Raheem Orr

No. 24, 59, 64
- Position: Defensive end

Personal information
- Born: August 21, 1986 (age 40) Yazoo City, Mississippi, U.S.
- Listed height: 6 ft 3 in (1.91 m)
- Listed weight: 260 lb (118 kg)

Career information
- High school: Elizabeth (Elizabeth, New Jersey)
- College: Rutgers
- NFL draft: 2004: 7th round, 210th overall pick

Career history
- Houston Texans (2004)*; New York Giants (2004); Philadelphia Soul (2006–2008); Grand Rapids Rampage (2008); Philadelphia Soul (2008);
- * Offseason or practice squad member only

Awards and highlights
- ArenaBowl champion (2008); First-team All-Big East (2004);

Career NFL statistics
- Games played: 2
- Stats at Pro Football Reference

Career AFL statistics
- Tackles: 33
- Sacks: 3.5
- Forced fumbles: 1
- Interceptions: 1
- Rushing yards: 14
- Stats at ArenaFan.com

= Raheem Orr =

American football player (born 1986)

Raheem Orr (born August 21, 1986) is an American former professional American football and arena football defensive end as well as a fullback in the Arena Football League (AFL) and the National Football League (NFL) for parts of 5 seasons. He played High School Football at Yazoo City High School, and was recognized as an All-Conference player in 2004. After being selected by the Houston Texans in the seventh round of the 2004 NFL draft, Orr was released and ultimately signed with the New York Giants.

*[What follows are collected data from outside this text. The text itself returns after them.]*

(** [prune_small] with [frames] calls left: the call takes one, trims the
    branches of [t], and then calls itself on the branches left. *)
Fixpoint prune_small_in (key_frames frames fuel : nat) (t : Tree) (n : Z)
  : Tree * outcome unit :=
  match frames, fuel with
  | O, _ => (t, Raises RecursionError)
  | S _, O => (t, Timeout)
  | S frames', S fuel' =>
      match prune_while_in key_frames frames' fuel' (branches t) n with
      | (bs, Returns _) =>
          let '(bs', o) :=
            for_each (fun b => prune_small_in key_frames frames' fuel' b n) bs in
          (Node (label t) bs', o)
      | (bs, o) => (Node (label t) bs, o)
      end
  end.

(** ** Rendering *)

(** The line separator of [__str__]. *)
Definition newline : string := String "010"%char EmptyString.

(** [repr(self.label)] and [str(self.label)] of an integer label: its
    decimal digits, after a minus sign when it is negative. *)
Definition repr_label (l : Z) : string := pretty l.

(** [repr] of a list: the items' [repr] separated by a comma and a space,
    between square brackets. *)
Definition repr_list (items : list string) : string :=
  "[" +:+ String.concat ", " items +:+ "]".

(** [Tree.__repr__]: ['Tree({0}{1})'.format(repr(self.label), branch_str)]
    where [branch_str] is empty for a leaf and [', ' + repr(self.branches)]
    otherwise. *)
Fixpoint Tree_repr (t : Tree) : string :=
  match t with
  | Node l bs =>
      let branch_str :=
        match bs with
        | [] => ""
        | _ :: _ => ", " +:+ repr_list (Tree_repr <$> bs)
        end in
      "Tree(" +:+ repr_label l +:+ branch_str +:+ ")"
  end.

(** [Tree.indented]: the label's line, then every line of every branch,
    branches in order, each prefixed by two spaces. *)
Fixpoint indented (t : Tree) : list string :=
  match t with
  | Node l bs =>
      [repr_label l]
      ++ fold_left
           (fun lines b =>
              fold_left (fun lines line => lines ++ ["  " +:+ line])
                (indented b) lines)
           bs []
  end.

(** [Tree.__str__]: ['\n'.join(self.indented())]. *)
Definition Tree_str (t : Tree) : string :=
  String.concat newline (indented t).

(** ** More specification-side notions *)

(** The root-to-leaf label paths of [t], leaves taken left to right. *)
Fixpoint leaf_paths (t : Tree) : list (list Z) :=
  match t with
  | Node l [] => [[l]]
  | Node l bs => cons l <$> concat (leaf_paths <$> bs)
  end.

(** The sum of the labels of a path. *)
Definition path_sum (p : list Z) : Z := foldr Z.add 0%Z p.

(** The labels met from the root of [t] down the branch indices [pos]. *)
Fixpoint labels_along (t : Tree) (pos : list nat) : option (list Z) :=
  match pos with
  | [] => Some [label t]
  | i :: pos' =>
      match branches t !! i with
      | Some b => cons (label t) <$> labels_along b pos'
      | None => None
      end
  end.

(** The nodes of [t] in preorder, each with its depth below the root of
    [t] counted from [d]. *)
Fixpoint preorder_depths (d : nat) (t : Tree) : list (nat * Z) :=
  match t with
  | Node l bs => (d, l) :: concat (preorder_depths (S d) <$> bs)
  end.

(** Two spaces per level of depth. *)
Fixpoint indentation (d : nat) : string :=
  match d with
  | O => ""
  | S d' => "  " +:+ indentation d'
  end.

(** The line of a node of label [dl.2] at depth [dl.1]. *)
Definition render_line (dl : nat * Z) : string :=
  indentation dl.1 +:+ repr_label dl.2.

(** The lines of a text, cut at every line separator; [cur] is the part of
    the current line read so far. *)
Fixpoint split_lines (cur : string) (s : string) : list string :=
  match s with
  | EmptyString => [cur]
  | String c s' =>
      if Ascii.eqb c "010"%char then cur :: split_lines "" s'
      else split_lines (cur +:+ String c "") s'
  end.

(** Every character of [s] passes the test [P]. *)
Fixpoint all_chars (P : ascii → bool) (s : string) : Prop :=
  match s with
  | EmptyString => True
  | String c s' => P c = true ∧ all_chars P s'
  end.

(** The characters of a rendered integer: the decimal digits and the
    minus sign. *)
Definition label_char (c : ascii) : bool :=
  (48 <=? nat_of_ascii c) && (nat_of_ascii c <=? 57) || Ascii.eqb c "-"%char.

(** The characters of a line of [indented]: those of a label, and the
    space. *)
Definition line_char (c : ascii) : bool :=
  label_char c || Ascii.eqb c " "%char.

(** ** The concrete scenario *)

Example max_path_sum_example : max_path_sum example_tree = 8%Z.
Proof. reflexivity. Qed.

Example find_path_example_5 : find_path example_tree 5 = Some [1; 2; 5]%Z.
Proof. reflexivity. Qed.

Example find_path_example_9 : find_path example_tree 9 = None.
Proof. reflexivity. Qed.

Example label_squarer_example :
  label_squarer example_tree
  = (Node 1 [Node 4 [Node 16 []; Node 25 []]; Node 9 []], Returns tt)%Z.
Proof. reflexivity. Qed.

Example prune_small_example_negative :
  prune_small 6 example_tree (-1) = (Node 1 [], Raises ValueError).
Proof. reflexivity. Qed.

Example Tree_init_example :
  Tree_init 1 [PyTree (Node 2 []); PyInt 3] = Raises AssertionError.
Proof. reflexivity. Qed.

(** ** preorder *)

Lemma fold_left_extend {A} (f : A → list Z) (bs : list A) (acc : list Z) :
  fold_left (fun result b => result ++ f b) bs acc = acc ++ concat (f <$> bs).
Proof.
  revert acc. induction bs as [|b bs IH]; intros acc; simpl.
  - by rewrite app_nil_r.
  - by rewrite IH, <- app_assoc.
Qed.

Lemma preorder_node l bs :
  preorder (Node l bs) = l :: concat (preorder <$> bs).
Proof. simpl. by rewrite fold_left_extend. Qed.

Lemma length_concat_fmap {A} (f : A → list Z) (bs : list A) :
  length (concat (f <$> bs)) = sum_list ((fun b => length (f b)) <$> bs).
Proof.
  induction bs as [|b bs IH]; [done|].
  rewrite !fmap_cons. simpl concat. by rewrite length_app, IH.
Qed.

(** C7: [preorder(t)] is [[t.label]] followed by the preorder listings of
    the branches, concatenated in branch order; its length is one more
    than the sum of the lengths of the branches' listings; and on the
    tree of the concrete scenario it is [[1, 2, 4, 5, 3]]. *)
Theorem preorder_spec :
  (∀ t : Tree,
      preorder t = label t :: concat (preorder <$> branches t)
      ∧ length (preorder t)
        = 1 + sum_list ((fun b => length (preorder b)) <$> branches t))
  ∧ preorder example_tree = [1; 2; 4; 5; 3]%Z.
Proof.
  split; [|reflexivity].
  intros [l bs]. rewrite preorder_node. split; [done|].
  change (length (l :: ?k)) with (S (length k)).
  by rewrite length_concat_fmap.
Qed.

(** ** max_path_sum *)

Lemma is_leaf_nil (t : Tree) : is_leaf t = true ↔ branches t = [].
Proof. unfold is_leaf. by destruct (branches t). Qed.

Lemma max_path_sum_leaf (t : Tree) :
  is_leaf t = true → max_path_sum t = label t.
Proof. destruct t as [l [|b rest]]; [done|]. by intros ?%is_leaf_nil. Qed.

Lemma py_max_ge_first (first : Z) (rest : list Z) :
  (first ≤ py_max first rest)%Z.
Proof.
  unfold py_max. revert first.
  induction rest as [|z rest IH]; intros first; simpl; [lia|].
  etrans; [|apply IH]. lia.
Qed.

Raised in Elizabeth, New Jersey, Orr graduated from Elizabeth High School.

He had a son on February 1, 2006, with his partner, Khargan Makorney (b. 1988). They were never married. After a year off of football, Orr began playing for the Philadelphia Soul in 2006. Orr played briefly for the Grand Rapids Rampage in 2008, before returning to the Soul, helping them to an ArenaBowl XXII victory.